They're posting from their double glazed homes with the heating on Fridges, multiple TVs, gym memberships, and they love playing on their X Box
keeping their working hours under 21 per week so they can claim benefit
The reality of being a boomer.
We had parents who served in a war and suffered a further 10 years of food rationing so
breast milk was scarce due to malnutrition.
Being born in a cold damp house heated by a coal fire, your dad's army coat was used as surplus bedding.
Vegetables were seasonal as were childhood diseases. We fought them all off Measles, Mumps, chicken pox and even scarlet fever.
The countryside was a world away, and you only saw grass if someone in The street had a car and took you there as a weekend treat.
We didn't need a computer to occupy our Sunny Delight hyper active minds, the journey, looking out of the window was the treat.
We walked everywhere,
We usually had just one fat kid in school not a full class of them with their allergies and syndromes.
We had one special outfit known as our ' Best Clothes' and these were looked after like the robes of an ordained dignitary.
Hygiene wasn't even a thing, there were no bathrooms, the toilet was at the bottom of the yard heated by a paraffin lamp to stop the pipes freezing.
The only hot water was the kitchen sink with a water heater known as a geyser .

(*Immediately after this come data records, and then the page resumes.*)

(* ===== verification/DelegateProps.v ===== *)
(** The theorems about delegating: what a request's fingerprint identifies, what a
    child may be given, what a failed call leaves behind, and what the parent
    reads. *)
From S2P Require Import Prelude Text Json InformationFlow FlowProps Budget BudgetProps DelegationDomain DelegationPolicy.
From S2P Require Import DelegationStore DelegationInv DelegationRun DelegationService.
From stdpp Require Import gmap.
From Stdlib Require Import QArith.
Open Scope Z_scope.

(** * Fingerprints *)

Lemma sort_keys_obj kvs :
  sort_keys (JObj kvs) = JObj (order_by (fun a b => str_leb a.1 b.1) (map (fun kv => (kv.1, sort_keys kv.2)) kvs)).
Proof. cbn. do 2 f_equal. induction kvs as [|[k v] l IH]; cbn; [done|]. by rewrite IH. Qed.

(** Objects with the same distinct keys sort to the same one only if their values
    do. *)
Lemma sort_keys_fields kvs kvs' :
  NoDup (map fst kvs) -> map fst kvs = map fst kvs' -> sort_keys (JObj kvs) = sort_keys (JObj kvs') ->
  map (fun kv => sort_keys kv.2) kvs = map (fun kv => sort_keys kv.2) kvs'.
Proof.
  rewrite !sort_keys_obj. intros Hnd Hk [= He]. set (f := fun kv : string * json => (kv.1, sort_keys kv.2)) in *.
  assert (Hp : map f kvs ≡ₚ map f kvs').
  { rewrite <- (order_by_perm (fun a b => str_leb a.1 b.1) (map f kvs)), He. apply order_by_perm. }
  clear He. revert kvs' Hk Hp. induction kvs as [|[k v] l IH]; intros [|[k' v'] l'] Hk Hp; try done.
  cbn in Hk, Hnd. injection Hk as -> Hk. apply NoDup_cons in Hnd as [Hnin Hnd].
  assert (Hv : sort_keys v = sort_keys v').
  { assert ((k', sort_keys v) ∈ map f ((k', v') :: l')) as Hin by (rewrite <- Hp; by left).
    apply elem_of_cons in Hin as [[= ->]|Hin]; [done|]. apply list_elem_of_fmap in Hin as ([k2 v2] & [= -> _] & Hin).
    destruct Hnin. rewrite Hk. by apply (list_elem_of_fmap_2 fst) in Hin. }
  cbn. rewrite Hv. f_equal. apply IH; [done..|]. cbn in Hp. unfold f at 1 3 in Hp. cbn in Hp. rewrite Hv in Hp.
  by apply Permutation_cons_inv in Hp.
Qed.

(** A child spec as the parser rebuilds it. *)
Definition stripped (c : DelegationChildSpec) : DelegationChildSpec :=
  mkDelegationChildSpec (strip (spec_title c)) (strip (spec_instruction c)) (spec_skills c) (spec_allowed_tools c)
    (spec_model_override c) (spec_max_runtime_seconds c) (spec_budget_tokens c) (spec_output_schema_repr c).

Lemma normalize_loop_stripped seen l l' : normalize_loop seen l = Done l' -> l' = map stripped l.
Proof.
  revert seen l'. induction l as [|c l IH]; intros seen l'; cbn [normalize_loop]; [by intros [= <-]|].
  repeat case_match; try done. destruct (normalize_loop _ l) as [rest| |] eqn:Hl; cbn; [|done..].
  intros [= <-]. apply IH in Hl as ->. done.
Qed.

Lemma normalize_children_stripped l l' : normalize_children l = Done l' -> l' = map stripped l.
Proof. unfold normalize_children. case_bool_decide; [done|]. apply normalize_loop_stripped. Qed.

Lemma escapes_nothing l x : normalize_children l = Escaped x -> False.
Proof.
  unfold normalize_children. case_bool_decide; [done|]. generalize (@nil spec_key) as seen.
  induction l as [|c l IH]; intros seen; cbn [normalize_loop]; [done|].
  repeat case_match; try done. destruct (normalize_loop _ l) as [rest| |] eqn:Hl; cbn; [done..|].
  intros [= ->]. destruct l as [|c' l]; [done|]. eapply IH; [done|exact Hl].
Qed.

(** Two children that ask for the same. *)
Definition same_child (a b : DelegationChildSpec) : Prop :=
  strip (spec_title a) = strip (spec_title b) /\ strip (spec_instruction a) = strip (spec_instruction b)
  /\ spec_skills a ≡ₚ spec_skills b /\ spec_allowed_tools a ≡ₚ spec_allowed_tools b
  /\ spec_model_override a = spec_model_override b /\ spec_max_runtime_seconds a = spec_max_runtime_seconds b
  /\ spec_budget_tokens a = spec_budget_tokens b.
(** Who lost a run writes nothing more.  Once the lease of a run is over and the
    ledger has been reconciled, no call of its former owner ever succeeds again,
    whatever happens in between: its check, its heartbeat and its start are refused,
    and a terminal write changes nothing and is refused unless it repeats the one made
    in time.  Before that its check succeeds exactly while the unfinished run is its
    and the lease lasts. *)
Theorem lost_owner_fenced d b r now ops later :
  runs_ok d -> find_run d (b_run_id b) = Some r -> AgentRun.lease_expires_at r <= now ->
  let d' := exec_rops (reconcile_expired d now).1 ops in
  (forall t, check_run d b t = Return tt <-> may_write d b t)
  /\ check_run d' b later = Raise RunOwnershipLost
  /\ (forall lease, heartbeat_run d' b lease later = (d', Raise RunOwnershipLost)
                    /\ activate_run d' b lease later = (d', Raise RunOwnershipLost))
  /\ (forall status reason error, (finish_run d' b status reason error later).1 = d')
  /\ (unfinished r = true -> forall status reason error,
        exists e, finish_run d' b status reason error later = (d', Raise e)).
Proof.
  intros Hd Hf Hexp d'. set (d0 := (reconcile_expired d now).1) in *.
  assert (Hd0 : runs_ok d0) by exact (exec_rop_ok d (RReconcile now) Hd).
  assert (Hd' : runs_ok d') by by apply exec_rops_ok.
  assert (exists r0, find_run d0 (b_run_id b) = Some r0 /\ unfinished r0 = false
    /\ (unfinished r = true -> AgentRun.status r0 ∈ [RunStatus.INTERRUPTED; RunStatus.NOT_STARTED])) as (r0 & Hf0 & Hu0 & Hi0).
  { pose proof Hf as [(k & Hk)%list_elem_of_lookup_1 Hi]%find_run_in.
    set (set r := r <| AgentRun.status := if bool_decide (AgentRun.status r = RunStatus.PENDING) then RunStatus.NOT_STARTED
                           else RunStatus.INTERRUPTED |>
     <| AgentRun.interrupted_at := Some now |> <| AgentRun.end_reason := Some "owner_lost" |>).
    assert (Hk0 : d0 !! k = Some (if expired now r then set r else r)).
    { unfold d0, reconcile_expired, update_runs. cbn. by rewrite list_lookup_fmap, Hk. }
    exists (if expired now r then set r else r). split; [|split].
    - rewrite <- Hi. replace (AgentRun.id r) with (AgentRun.id (if expired now r then set r else r)) by by case_match.
      by apply unique_run with k.
    - unfold expired. destruct (unfinished r) eqn:Hu; cbn; [|done]. rewrite (proj2 (Z.leb_le _ _) Hexp).
      unfold set, unfinished. cbn. by destruct (bool_decide (AgentRun.status r = RunStatus.PENDING)).
    - intros Hu. unfold expired. rewrite Hu, (proj2 (Z.leb_le _ _) Hexp). unfold set. cbn. case_bool_decide; set_solver. }
  destruct (find_run_later d0 ops _ _ Hd0 Hf0) as (r' & Hf' & _ & Hfix). rewrite (Hfix Hu0) in Hf'. clear Hfix r'.
  assert (Hoff : fenced_off d' b later).
  { intros x Hx. fold d' in Hf'. rewrite Hf' in Hx. injection Hx as <-. by left. }
  pose proof (rejected d' b later Hd' (fenced_may_not _ _ _ Hoff)) as Hrej.
  assert (Hrej' : existsb (fun x => owned b later x && bool_decide (AgentRun.status x = RunStatus.PENDING)) d' = false).
  { apply existsb_false. intros x Hx. rewrite existsb_false in Hrej. specialize (Hrej x Hx). apply andb_false_iff in Hrej as [->|Hrej]; [done|].
    rewrite bool_decide_eq_false_2; [by rewrite andb_false_r|]. intros E. unfold unfinished in Hrej. by rewrite E in Hrej. }
  split; [|split; [unfold check_run; by rewrite Hrej|split; [|split]]].
  - intros t. rewrite <- owned_unfinished by done. unfold check_run. by case_match.
  - intros lease. unfold heartbeat_run, activate_run. by rewrite Hrej, Hrej'.
  - intros status reason error. unfold finish_run. case_match; [done|]. rewrite Hrej. by repeat case_match.
  - intros Hrun status reason error. unfold finish_run. destruct (negb _) eqn:Ht; [by eexists|]. rewrite Hrej.
    fold d' in Hf'. rewrite Hf'. rewrite bool_decide_eq_false_2; [by eexists|].
    apply negb_false_iff, bool_decide_eq_true in Ht. intros <-. specialize (Hi0 Hrun). apply (bool_decide_eq_true_2 _) in Ht, Hi0. by destruct (AgentRun.status r0).
Qed.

Used frugally to keep costs down.
Teachers smoked in schools, everyone smelled of nicotine. Windows weren't opened till May as heat was precious.
Often the bills outweighed the income and were juggled for payment .
No automatic washing machines or dryers, mangles were in the back yard to squeeze out the excess water after a dolly tub wash .
You might have to research these items.
If you wanted to learn you had to read books, there was no Google short cut .
Communication was someone five doors down who might have a phone you could use as long as you took a threepenny bit to pay for it.
The operator would put you through!.
You didn't follow your dreams, you didn't dream, you just took a job to bring money into the house and tip up to your parents to help with the bills.
No spa days no film star beauty treatments no weekends away or hen nights abroad, two weeks in Blackpool once a year if you were lucky.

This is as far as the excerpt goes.